Assignment:
Among the entries below, find the lines with "fields" and copy them.

**** Task input ****

Definition premiumRequest : entity.APIRequest :=
  entity.NewAPIRequest "daily-premium-0" today "claude-3-5-sonnet-20241022"
    (entity.NewToken 666 500 0 0) (entity.NewCost cost_0_02) 1000.

(** [createTestAPIRequestsForCurrentDate] of
    [handler/cli/integration_test.go]; [today] and [monthStart] are the
    noon of the current day and of the first day of the month. *)
Definition createTestAPIRequestsForCurrentDate
    (dailyBaseRequests dailyPremiumRequests
     monthlyBaseRequests monthlyPremiumRequests : nat)
    (dailyBaseCost dailyPremiumCost monthlyBaseCost monthlyPremiumCost : float)
    (today monthStart : gotime.Time) : list entity.APIRequest :=
  let count n := gofloat.of_int (Z.of_nat n) in
  (map (fun i =>
          entity.NewAPIRequest ("daily-base-" ++ pretty i) today
            "claude-3-haiku-20240307" (entity.NewToken 200 160 0 0)
            (entity.NewCost (dailyBaseCost / count dailyBaseRequests)%float) 1000)
       (seq 0 dailyBaseRequests)
   ++ map (fun i =>
          entity.NewAPIRequest ("daily-premium-" ++ pretty i) today
            "claude-3-5-sonnet-20241022" (entity.NewToken 666 500 0 0)
            (entity.NewCost (dailyPremiumCost / count dailyPremiumRequests)%float) 1000)
       (seq 0 dailyPremiumRequests)
   ++ map (fun i =>
          entity.NewAPIRequest ("monthly-base-" ++ pretty i)
            (gotime.Add monthStart (Z.of_nat i * gotime.Hour))
            "claude-3-haiku-20240307" (entity.NewToken 200 160 0 0)
            (entity.NewCost (monthlyBaseCost / count monthlyBaseRequests)%float) 1000)
       (seq 0 monthlyBaseRequests)
   ++ map (fun i =>
          entity.NewAPIRequest ("monthly-premium-" ++ pretty i)
            (gotime.Add monthStart (Z.of_nat i * gotime.Hour))
            "claude-3-5-sonnet-20241022" (entity.NewToken 666 500 0 0)
            (entity.NewCost (monthlyPremiumCost / count monthlyPremiumRequests)%float) 1000)
       (seq 0 monthlyPremiumRequests))%list.
(** The global name [logger] is used by this module but never bound in it
    (the module imports [re], [sys], [command] and [exceptions] only):
    evaluating it raises [NameError]. *)
Definition logger : res unit :=
  Raise (NameError "name 'logger' is not defined").

(** The pair [(key, value)] that [dict.items()] yields. *)
Definition item (kv : value * value) : value := VTuple [kv.1; kv.2].

Section Lang.

(** The outside world of the command runner, and the runner itself. *)
Variable World : Type.
Variable run_command : string -> env -> World -> run_outcome * World.

(** The state a call threads through: the outside world and the command
    lines executed so far, oldest first. *)
Record machine : Type := Machine { world : World; calls : list string }.

Definition cl_n (line : string) (kwargs : env) (m : machine)
  : run_outcome * machine :=
  let '(out, w) := run_command line kwargs (world m) in
  (out, Machine w (calls m ++ [line])).

(** *** evaluate *)

Definition evaluate (expression : value) (kwargs : env) (m : machine)
  : res (bool * value) * machine :=
  match expression with
  | VStr text =>
      let expr := Py.strip text in
      let invert_success := Py.startswith "not " expr in
      let expr := if invert_success then Py.slice_from 4 expr else expr in
      let result (success : bool) (output : value) : res (bool * value) :=
        Ok (if negb invert_success then success else negb success, output) in
      if Py.startswith "$(" expr then
        let '(out, m') := cl_n (Py.slice_2_m1 expr) kwargs m in
        match out with
        | Returned output => (result true output, m')
        | RunException output => (result false output, m')
        end
      else if Py.startswith "$" expr
              || Py.startswith (String dquote "$") expr then
        match get_var_name expr with
        | Raise e => (Raise e, m)
        | Ok var_name =>
            match kwargs !! var_name with
            | Some v =>
                if truthy v then (result true v, m)
                else (result false empty_str, m)
            | None => (result false empty_str, m)
            end
        end
      else if Py.startswith "defined " expr then
        match get_var_name (Py.slice_from 8 expr) with
        | Raise e => (Raise e, m)
        | Ok varname =>
            (result (bool_decide (is_Some (kwargs !! varname)))
                    (default empty_str (kwargs !! varname)), m)
        end
      else (Raise (YamlSyntaxError ("Not a valid expression: " +:+ text)), m)
  | _ => (Ok (truthy expression, expression), m)
  end.

(** *** get_for_control_var_and_eval_expr *)

(** The handler [except YamlSyntaxError as e: logger...(e); raise e]. *)
Definition log_and_reraise {A : Type} (e : exn) : res A :=
  match logger with
  | Raise e' => Raise e'
  | Ok _ => Raise e
  end.

Definition get_for_control_var_and_eval_expr
           (comm_type : string) (kwargs : env) (m : machine)
  : res (list string * list value) * machine :=
  match parse_for comm_type with
  | Raise (YamlSyntaxError msg) => (log_and_reraise (YamlSyntaxError msg), m)
  | Raise e => (Raise e, m)
  | Ok (control_vars, expression) =>
      match evaluate (VStr expression) kwargs m with
      | (Raise (YamlSyntaxError msg), m') =>
          (log_and_reraise (YamlSyntaxError msg), m')
      | (Raise e, m') => (Raise e, m')
      | (Ok (_, eval_expression), m') =>
          if length control_vars =? 2 then
            match eval_expression with
            | VDict d =>
                (Ok (control_vars, map item d), m')
            | _ =>
                (Raise (YamlSyntaxError
                          ("Can't expand " +:+ type_repr eval_expression
                           +:+ " to two control variables.")), m')
            end
          else
            match eval_expression with
            | VStr text => (Ok (control_vars, map VStr (Py.split text)), m')
            | _ => (Ok (control_vars, []), m')
            end
      end
  end.
(** * Concept modules of the A5 backend: a shallow embedding

    The backend is a set of "concept" classes (messaging, itemizing,
    tracking, profiling), each owning one document collection, composed
    by the routes of the web server.  This development embeds the concept
    methods and the routes that synchronise them as functions over an
    explicit collection state, and states the properties of the
    specification over them. *)

From Stdlib Require Import ZArith NArith List String Bool Lia.
Import ListNotations.

Set Implicit Arguments.

(** ** Values *)

(** A MongoDB [ObjectId].  [a.toString() !== b.toString()] compares the
    hexadecimal renderings, which is inequality of the identifiers. *)
Definition ObjectId := N.
Bind Scope N_scope with ObjectId.

(** A JavaScript [Date], by its time value in milliseconds; [d1 < d2] on
    dates compares the time values.  The invalid date (time value NaN) is
    not represented. *)
Definition Date := Z.
Bind Scope Z_scope with Date.

(** ** Errors

    The error classes of the concepts.  Every class extends one of the
    kinds of [concepts/errors]; [assert] of the [assert] package throws
    its own [AssertionError], and the [ObjectId] constructor a
    [BSONError] on a string that is no identifier. *)

Inductive ErrorKind := KNotFound | KNotAllowed | KBadValues | KAssertion | KBSON.

Inductive Error :=
| AssertionError
| NotFoundError
| NotAllowedError
| BadValuesError
| ItemCreatorNotMatchError (creator _id : ObjectId)
| InvalidStatusError (status : string)
| GoalExecutorNotMatchError (executor _id : ObjectId)
| UserProfileExistsError (user : ObjectId)
| ProfileDoesNotExistsError (user : ObjectId)
| UserNotSenderError (user _id : ObjectId)
| UserNotMatchError (user _id : ObjectId)
| NotADraftError (_id : ObjectId)
| MessageNotSentError (_id : ObjectId)
| BSONError.

Definition errorKind (e : Error) : ErrorKind :=
  match e with
  | AssertionError => KAssertion
  | NotFoundError => KNotFound
  | BadValuesError => KBadValues
  | BSONError => KBSON
  | _ => KNotAllowed
  end.

Inductive Result (A : Type) :=
| Ok (a : A)
| Throw (e : Error).
Arguments Throw {A} e.

(** ** The document collection *)

Module Doc.

(** Modelled from the spec: the [DocCollection] class of [framework/doc]
    is not among the sources.  The spec describes it as a generic keyed
    collection with create, read-one, read-many with a filter, partial
    update and delete by filter, keyed by a unique identifier assigned at
    creation; every record carries the identifier, a creation timestamp
    and a last-update timestamp, both assigned by the store.

    A collection is the list of its documents in insertion order and the
    next identifier to hand out.  Read-one, partial update and delete act
    on the first document matching the filter.  An optional field is an
    [option]: a field that is absent, [undefined] or [null] is [None]. *)

Section Collection.
Variable S : Type.

Record BaseDoc := mkDoc {
  _id : ObjectId;
  dateCreated : Date;
  dateUpdated : Date;
  fields : S
}.

Record DocCollection := mkColl {
  docs : list BaseDoc;
  nextId : ObjectId
}.

Definition empty : DocCollection := mkColl [] 0%N.

Definition Filter := BaseDoc -> bool.

(** The filter [{ _id }]. *)
Definition byId (i : ObjectId) : Filter := fun d => N.eqb (_id d) i.

(** The filter [{ _id: x }] where [x] may be [undefined]: no document
    matches then. *)
Definition byOptId (i : option ObjectId) : Filter :=
  match i with
  | Some i => byId i
  | None => fun _ => false
  end.

Fixpoint updateFirst (f : Filter) (g : BaseDoc -> BaseDoc) (l : list BaseDoc) :=
  match l with
  | [] => []
  | d :: l' => if f d then g d :: l' else d :: updateFirst f g l'
  end.

Fixpoint removeFirst (f : Filter) (l : list BaseDoc) :=
  match l with
  | [] => []
  | d :: l' => if f d then l' else d :: removeFirst f l'
  end.

(** A partial update rewrites entity fields only (the collection strips
    [_id], [dateCreated] and [dateUpdated] from what it is given) and
    stamps [dateUpdated]. *)
Definition applyUpdate (upd : S -> S) (now : Date) (d : BaseDoc) : BaseDoc :=
  mkDoc (_id d) (dateCreated d) now (upd (fields d)).

(** The document with a new last-update timestamp and nothing else
    changed. *)
Definition touch (now : Date) (d : BaseDoc) : BaseDoc :=
  mkDoc (_id d) (dateCreated d) now (fields d).

(** A method is a function of the collection state; a [throw] leaves the
    writes made before it in place. *)
Definition M (A : Type) := DocCollection -> Result A * DocCollection.

Definition ret {A} (a : A) : M A := fun c => (Ok a, c).

Definition throw {A} (e : Error) : M A := fun c => (Throw e, c).

Definition bind {A B} (m : M A) (k : A -> M B) : M B :=
  fun c =>
    match m c with
    | (Ok a, c') => k a c'
    | (Throw e, c') => (Throw e, c')
    end.

(** A [for (const x of xs)] loop whose body awaits a method. *)
Fixpoint forEach {A} (xs : list A) (body : A -> M unit) : M unit :=
  match xs with
  | [] => ret tt
  | x :: xs' => bind (body x) (fun _ => forEach xs' body)
  end.

Definition createOne (item : S) (now : Date) : M ObjectId :=
  fun c =>
    (Ok (nextId c),
     mkColl (docs c ++ [mkDoc (nextId c) now now item]) (N.succ (nextId c))).

Definition readOne (f : Filter) : M (option BaseDoc) :=
  fun c => (Ok (find f (docs c)), c).

Definition readMany (f : Filter) : M (list BaseDoc) :=
  fun c => (Ok (filter f (docs c)), c).

Definition partialUpdateOne (f : Filter) (upd : S -> S) (now : Date) : M unit :=
  fun c => (Ok tt, mkColl (updateFirst f (applyUpdate upd now) (docs c)) (nextId c)).

Definition deleteOne (f : Filter) : M unit :=
  fun c => (Ok tt, mkColl (removeFirst f (docs c)) (nextId c)).

(** Identifiers handed out so far are below [nextId]. *)
Definition wf (c : DocCollection) : Prop :=
  Forall (fun d => (_id d < nextId c)%N) (docs c).

(** The document stored under an identifier. *)
Definition lookup (i : ObjectId) (c : DocCollection) : option BaseDoc :=
  find (byId i) (docs c).

End Collection.

Arguments empty {S}.
Arguments ret {S A} a _.
Arguments throw {S A} e _.

End Doc.

Import Doc.

Declare Scope concept_scope.
Delimit Scope concept_scope with concept.
Notation "x <- m ;; k" := (bind m (fun x => k))
  (at level 61, m at next level, right associativity) : concept_scope.
Notation "m ;;; k" := (bind m (fun _ => k))
  (at level 61, right associativity) : concept_scope.
Open Scope concept_scope.
Open Scope string_scope.
Open Scope list_scope.
(** * Soft robotic flower (bloom.ino): behaviour engine

    A shallow embedding of the Arduino sketch [bloom.ino]: the waveform
    generators, the two pressure regulators, the roulette-wheel mode sampler,
    the per-mode behaviours and the [loop] driver, followed by the properties
    established about them.

    Numeric model.  On the ATmega328P [float] is IEEE-754 binary32, [int] is
    16 bits and [long] is 32 bits.  Floats are modelled exactly with the
    Standard Library's [SpecFloat] at precision 24 and maximal exponent 128;
    integers are [Z] with the wrap-around written out.  Operations whose
    behaviour C leaves undefined (a float-to-integer conversion out of range,
    a remainder by zero) make the embedded program fail ([None]). *)

From Stdlib Require Import ZArith List Bool Lia String.
From Stdlib Require Import Floats.SpecFloat.
Import ListNotations.

Local Open Scope Z_scope.

(* ================================================================== *)
(** ** binary32 arithmetic *)

Module F32.

Definition prec : Z := 24.
Definition emax : Z := 128.

Definition float : Type := spec_float.

(** [(float) z] for an integer [z]: rounded to nearest-even. *)
Definition of_int (z : Z) : float := binary_normalize prec emax z 0 false.

Definition add : float -> float -> float := SFadd prec emax.
Definition sub : float -> float -> float := SFsub prec emax.
Definition mul : float -> float -> float := SFmul prec emax.
Definition div : float -> float -> float := SFdiv prec emax.
Definition ltb : float -> float -> bool := SFltb.
Definition leb : float -> float -> bool := SFleb.
Definition abs : float -> float := SFabs.
Definition valid : float -> bool := valid_binary prec emax.

(** A decimal literal [n/d] (such as [0.85f] = 85/100): numerator and
    denominator are exact in binary32, and the correctly rounded quotient
    is the correctly rounded literal. *)
Definition lit (n d : Z) : float := div (of_int n) (of_int d).

(** Truncation toward zero of a finite float; [None] for NaN and the
    infinities. *)
Definition trunc (x : float) : option Z :=
  match x with
  | S754_zero _ => Some 0
  | S754_finite s m e =>
      Some (cond_Zopp s (if e <? 0 then Z.pos m / 2 ^ (- e) else Z.pos m * 2 ^ e))
  | S754_infinity _ | S754_nan => None
  end.

(** Conversion to an integer type with values in [[lo, hi]]: undefined
    when the truncated value does not fit. *)
Definition to_range (lo hi : Z) (x : float) : option Z :=
  match trunc x with
  | Some z => if (lo <=? z) && (z <=? hi) then Some z else None
  | None => None
  end.

Definition to_long : float -> option Z := to_range (- 2 ^ 31) (2 ^ 31 - 1).
Definition to_ulong : float -> option Z := to_range 0 (2 ^ 32 - 1).
Definition to_uint8 : float -> option Z := to_range 0 255.
Definition to_int : float -> option Z := to_range (- 2 ^ 15) (2 ^ 15 - 1).

(** [floorf]: the largest integral float not above [x]. *)
Definition floor (x : float) : float :=
  match x with
  | S754_finite s m e =>
      if e <? 0 then
        let q := Z.pos m / 2 ^ (- e) in
        let exact := Z.pos m mod 2 ^ (- e) =? 0 in
        if s then (if exact then x else of_int (- (q + 1)))
        else (if q =? 0 then S754_zero false else of_int q)
      else x
  | _ => x
  end.

End F32.

Declare Scope f32_scope.
Delimit Scope f32_scope with f32.
Bind Scope f32_scope with F32.float.
Infix "+" := F32.add : f32_scope.
Infix "-" := F32.sub : f32_scope.
Infix "*" := F32.mul : f32_scope.
Infix "/" := F32.div : f32_scope.
Infix "<?" := F32.ltb : f32_scope.
Infix "<=?" := F32.leb : f32_scope.

Abbreviation float := F32.float.

(* ================================================================== *)
(** ** Machine integers *)

(** Two's-complement wrap-around to [w] bits, signed and unsigned. *)
Definition wrap_signed (w : Z) (z : Z) : Z :=
  (z + 2 ^ (w - 1)) mod 2 ^ w - 2 ^ (w - 1).
Definition wrap_unsigned (w : Z) (z : Z) : Z := z mod 2 ^ w.

Definition to_int16 : Z -> Z := wrap_signed 16.
Definition to_int32 : Z -> Z := wrap_signed 32.
Definition to_uint8 : Z -> Z := wrap_unsigned 8.
Definition to_uint16 : Z -> Z := wrap_unsigned 16.
Definition to_uint32 : Z -> Z := wrap_unsigned 32.

(** [unsigned long] remainder: undefined for a zero divisor. *)
Definition urem (a b : Z) : option Z :=
  if b =? 0 then None else Some (a mod b).

(** The Arduino core's [map], in [long] arithmetic (division truncates
    toward zero):
    [(x - in_min) * (out_max - out_min) / (in_max - in_min) + out_min]. *)
Definition map (x in_min in_max out_min out_max : Z) : option Z :=
  if in_max - in_min =? 0 then None
  else Some (to_int32
               (to_int32 (Z.quot (to_int32 (to_int32 (x - in_min) * to_int32 (out_max - out_min)))
                                 (to_int32 (in_max - in_min)))
                + out_min)).

(* ================================================================== *)
(** ** Configuration, globals and the world the sketch runs in *)

Definition PIN_PUMP_BASE : Z := 6.
Definition PIN_VALVE_BASE : Z := 5.
Definition PIN_PUMP_LEAVES : Z := 11.
Definition PIN_VALVE_LEAVES : Z := 3.
Definition NUM_LEDS : Z := 16.

Inductive AnalogIn := A0 | A1 | A2.

Inductive State := NEUTRAL | CALM | CURIOUS | ANGRY | SAD.

Definition State_eqb (a b : State) : bool :=
  match a, b with
  | NEUTRAL, NEUTRAL | CALM, CALM | CURIOUS, CURIOUS | ANGRY, ANGRY | SAD, SAD => true
  | _, _ => false
  end.

Definition STATE_NAMES (s : State) : string :=
  match s with
  | NEUTRAL => "NEUTRAL" | CALM => "CALM" | CURIOUS => "CURIOUS"
  | ANGRY => "ANGRY" | SAD => "SAD"
  end.

Record Range := { lo : float; hi : float }.
Record RGB := { r : Z; g : Z; b : Z }.

(** What the sketch does to the outside, in the order it does it. *)
Inductive Event :=
| EvAnalogWrite (pin : Z) (val : Z)
| EvSetBrightness (brightness : Z)
| EvSetPixelColor (idx : Z) (c : RGB)
| EvShow
| EvMillis (t : Z)
| EvDelay (ms : Z)
| EvPrintln (name : string) (dwell : Z).

Record World := {
  (* globals of the sketch *)
  SPEED_FACTOR : float;
  current : State;
  stateEndMs : Z;
  lastUpdateMs : Z;
  prevDesiredPMiddle : float;
  ledChaseIndex : Z;
  (* environment: clock, ADC inputs, the raw pseudo-random stream *)
  clock : Z;
  adc : AnalogIn -> Z;
  rng : nat -> Z;
  rng_pos : nat;
  (* observable effects, oldest first *)
  trace : list Event
}.

Definition with_current (w : World) (s : State) : World :=
  {| SPEED_FACTOR := SPEED_FACTOR w; current := s; stateEndMs := stateEndMs w;
     lastUpdateMs := lastUpdateMs w; prevDesiredPMiddle := prevDesiredPMiddle w;
     ledChaseIndex := ledChaseIndex w; clock := clock w; adc := adc w; rng := rng w;
     rng_pos := rng_pos w; trace := trace w |}.

Definition with_stateEndMs (w : World) (t : Z) : World :=
  {| SPEED_FACTOR := SPEED_FACTOR w; current := current w; stateEndMs := t;
     lastUpdateMs := lastUpdateMs w; prevDesiredPMiddle := prevDesiredPMiddle w;
     ledChaseIndex := ledChaseIndex w; clock := clock w; adc := adc w; rng := rng w;
     rng_pos := rng_pos w; trace := trace w |}.

Definition with_lastUpdateMs (w : World) (t : Z) : World :=
  {| SPEED_FACTOR := SPEED_FACTOR w; current := current w; stateEndMs := stateEndMs w;
     lastUpdateMs := t; prevDesiredPMiddle := prevDesiredPMiddle w;
     ledChaseIndex := ledChaseIndex w; clock := clock w; adc := adc w; rng := rng w;
     rng_pos := rng_pos w; trace := trace w |}.

Definition with_prevDesiredPMiddle (w : World) (p : float) : World :=
  {| SPEED_FACTOR := SPEED_FACTOR w; current := current w; stateEndMs := stateEndMs w;
     lastUpdateMs := lastUpdateMs w; prevDesiredPMiddle := p;
     ledChaseIndex := ledChaseIndex w; clock := clock w; adc := adc w; rng := rng w;
     rng_pos := rng_pos w; trace := trace w |}.

Definition with_ledChaseIndex (w : World) (i : Z) : World :=
  {| SPEED_FACTOR := SPEED_FACTOR w; current := current w; stateEndMs := stateEndMs w;
     lastUpdateMs := lastUpdateMs w; prevDesiredPMiddle := prevDesiredPMiddle w;
     ledChaseIndex := i; clock := clock w; adc := adc w; rng := rng w;
     rng_pos := rng_pos w; trace := trace w |}.

Definition with_clock (w : World) (t : Z) : World :=
  {| SPEED_FACTOR := SPEED_FACTOR w; current := current w; stateEndMs := stateEndMs w;
     lastUpdateMs := lastUpdateMs w; prevDesiredPMiddle := prevDesiredPMiddle w;
     ledChaseIndex := ledChaseIndex w; clock := t; adc := adc w; rng := rng w;
     rng_pos := rng_pos w; trace := trace w |}.

Definition with_rng_pos (w : World) (n : nat) : World :=
  {| SPEED_FACTOR := SPEED_FACTOR w; current := current w; stateEndMs := stateEndMs w;
     lastUpdateMs := lastUpdateMs w; prevDesiredPMiddle := prevDesiredPMiddle w;
     ledChaseIndex := ledChaseIndex w; clock := clock w; adc := adc w; rng := rng w;
     rng_pos := n; trace := trace w |}.

Definition with_trace (w : World) (t : list Event) : World :=
  {| SPEED_FACTOR := SPEED_FACTOR w; current := current w; stateEndMs := stateEndMs w;
     lastUpdateMs := lastUpdateMs w; prevDesiredPMiddle := prevDesiredPMiddle w;
     ledChaseIndex := ledChaseIndex w; clock := clock w; adc := adc w; rng := rng w;
     rng_pos := rng_pos w; trace := t |}.

(* ================================================================== *)
(** ** The monad of the sketch: state over [World], with failure *)

Definition M (A : Type) : Type := World -> option (A * World).

Definition ret {A} (a : A) : M A := fun w => Some (a, w).

Definition bind {A B} (m : M A) (k : A -> M B) : M B :=
  fun w => match m w with
           | Some (a, w') => k a w'
           | None => None
           end.

Notation "x <- m ;; k" := (bind m (fun x => k))
  (at level 61, m at next level, right associativity).
Notation "m ;; k" := (bind m (fun _ => k))
  (at level 61, right associativity).

(** An operation that C leaves undefined when it yields [None]. *)
Definition defined {A} (o : option A) : M A :=
  fun w => match o with Some a => Some (a, w) | None => None end.
(** [updateCalibrationState] written out. *)
Lemma updateCalibrationState_eq (t : tick) (h : Hackflight) :
  updateCalibrationState t h
  = (tt, after_calibration t h, calibration_calls t h).
Proof.
  destruct h as [ar ac gc acy acd gcd hs sm to o].
  destruct t as [due ser r cnt ct idue a0 a1 clt chk].
  destruct (acd >? 0) eqn:E1, (gcd >? 0) eqn:E2, (acd - 1 >? 0) eqn:E3,
    (gcd - 1 >? 0) eqn:E4, (Z.abs a0 <? sm) eqn:E5, (Z.abs a1 <? sm) eqn:E6;
    destruct chk, o, ac, ar;
    do 5 (crunch_cal; rewrite ?E1, ?E2, ?E3, ?E4, ?E5, ?E6);
    reflexivity.
Qed.

Lemma calibrations_cons (t : tick) (ts : list tick) (h : Hackflight) :
  calibrations (t :: ts) h
  = calibrations ts (object_after (updateCalibrationState t h)).
Proof. reflexivity. Qed.

(** X21.  The two calibration countdowns are decremented once per
    [updateCalibrationState] and stop at zero: after [n] calls a countdown
    that stood at [c >= 0] stands at [max 0 (c - n)]; it never wraps
    below zero. *)
Theorem calibration_countdowns_stop_at_zero (ts : list tick) (h : Hackflight) :
  0 <= gyroCalibrationCountdown h -> 0 <= accelCalibrationCountdown h ->
  let h' := calibrations ts h in
  gyroCalibrationCountdown h'
  = Z.max 0 (gyroCalibrationCountdown h - Z.of_nat (length ts))
  /\ accelCalibrationCountdown h'
     = Z.max 0 (accelCalibrationCountdown h - Z.of_nat (length ts)).
Proof.
  cbv zeta. revert h. induction ts as [| t ts IH]; intros h Hg Ha.
  - cbn [calibrations fold_left length Z.of_nat]. lia.
  - rewrite calibrations_cons, updateCalibrationState_eq.
    cbn [object_after fst snd].
    assert (Hd : forall c, 0 <= c -> decremented c = Z.max 0 (c - 1)).
    { intros c Hc. unfold decremented. destruct (Z.gtb_spec c 0); lia. }
    destruct (IH (after_calibration t h)) as [IHg IHa].
    + cbn [after_calibration gyroCalibrationCountdown]. rewrite Hd; lia.
    + cbn [after_calibration accelCalibrationCountdown]. rewrite Hd; lia.
    + rewrite IHg, IHa.
      cbn [after_calibration gyroCalibrationCountdown accelCalibrationCountdown
           length].
      rewrite !Hd by assumption. lia.
Qed.

(** X22.  Whenever the accelerometer calibration task is due,
    [updateCalibrationState] sets [accCalibrated] to whether both angles
    are below [smallAngle] in magnitude; on a steep angle it also toggles
    LED 0 and restarts the task's timer, and on a small one it does
    neither.  When the task is not due, [accCalibrated] and the blink state
    are left as they were. *)
Theorem accCalibrated_follows_angle (t : tick) (h : Hackflight) :
  let r := updateCalibrationState t h in
  let level := (Z.abs (imu_angle0 t) <? smallAngle h)
               && (Z.abs (imu_angle1 t) <? smallAngle h) in
  (accelCalibrationTask_check t = true ->
   accCalibrated (object_after r) = level
   /\ (level = false ->
       on (object_after r) = negb (on h)
       /\ In (LedSet 0 (negb (on h))) (calls_of r)
       /\ In (AccelCalibrationTaskUpdate (calibrationTime t)) (calls_of r))
   /\ (level = true ->
       on (object_after r) = on h
       /\ ~ In (AccelCalibrationTaskUpdate (calibrationTime t)) (calls_of r)))
  /\ (accelCalibrationTask_check t = false ->
      accCalibrated (object_after r) = accCalibrated h
      /\ on (object_after r) = on h).
Proof.
  cbv zeta. rewrite updateCalibrationState_eq.
  cbn [object_after calls_of fst snd after_calibration accCalibrated on].
  unfold calibration_calls, small_angle.
  set (level := (Z.abs (imu_angle0 t) <? smallAngle h)
                && (Z.abs (imu_angle1 t) <? smallAngle h)).
  split; intros ->; cbn [andb]; [ | split; reflexivity].
  split; [reflexivity | split]; intros ->; cbn [negb];
    (split; [reflexivity | ]).
  - split; apply in_or_app; right; cbn; auto.
  - rewrite app_nil_r. intros H.
    destruct (_ || _); [destruct H as [H | []]; discriminate H | ].
    apply in_app_or in H. destruct H as [H | [H | []]]; [ | discriminate H].
    destruct (accCalibrated h); [destruct H as [H | []]; discriminate H | ].
    destruct H.
Qed.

****

Output of the task:
  fields : S
(** A partial update rewrites entity fields only (the collection strips
  mkDoc (_id d) (dateCreated d) now (upd (fields d)).
  mkDoc (_id d) (dateCreated d) now (fields d).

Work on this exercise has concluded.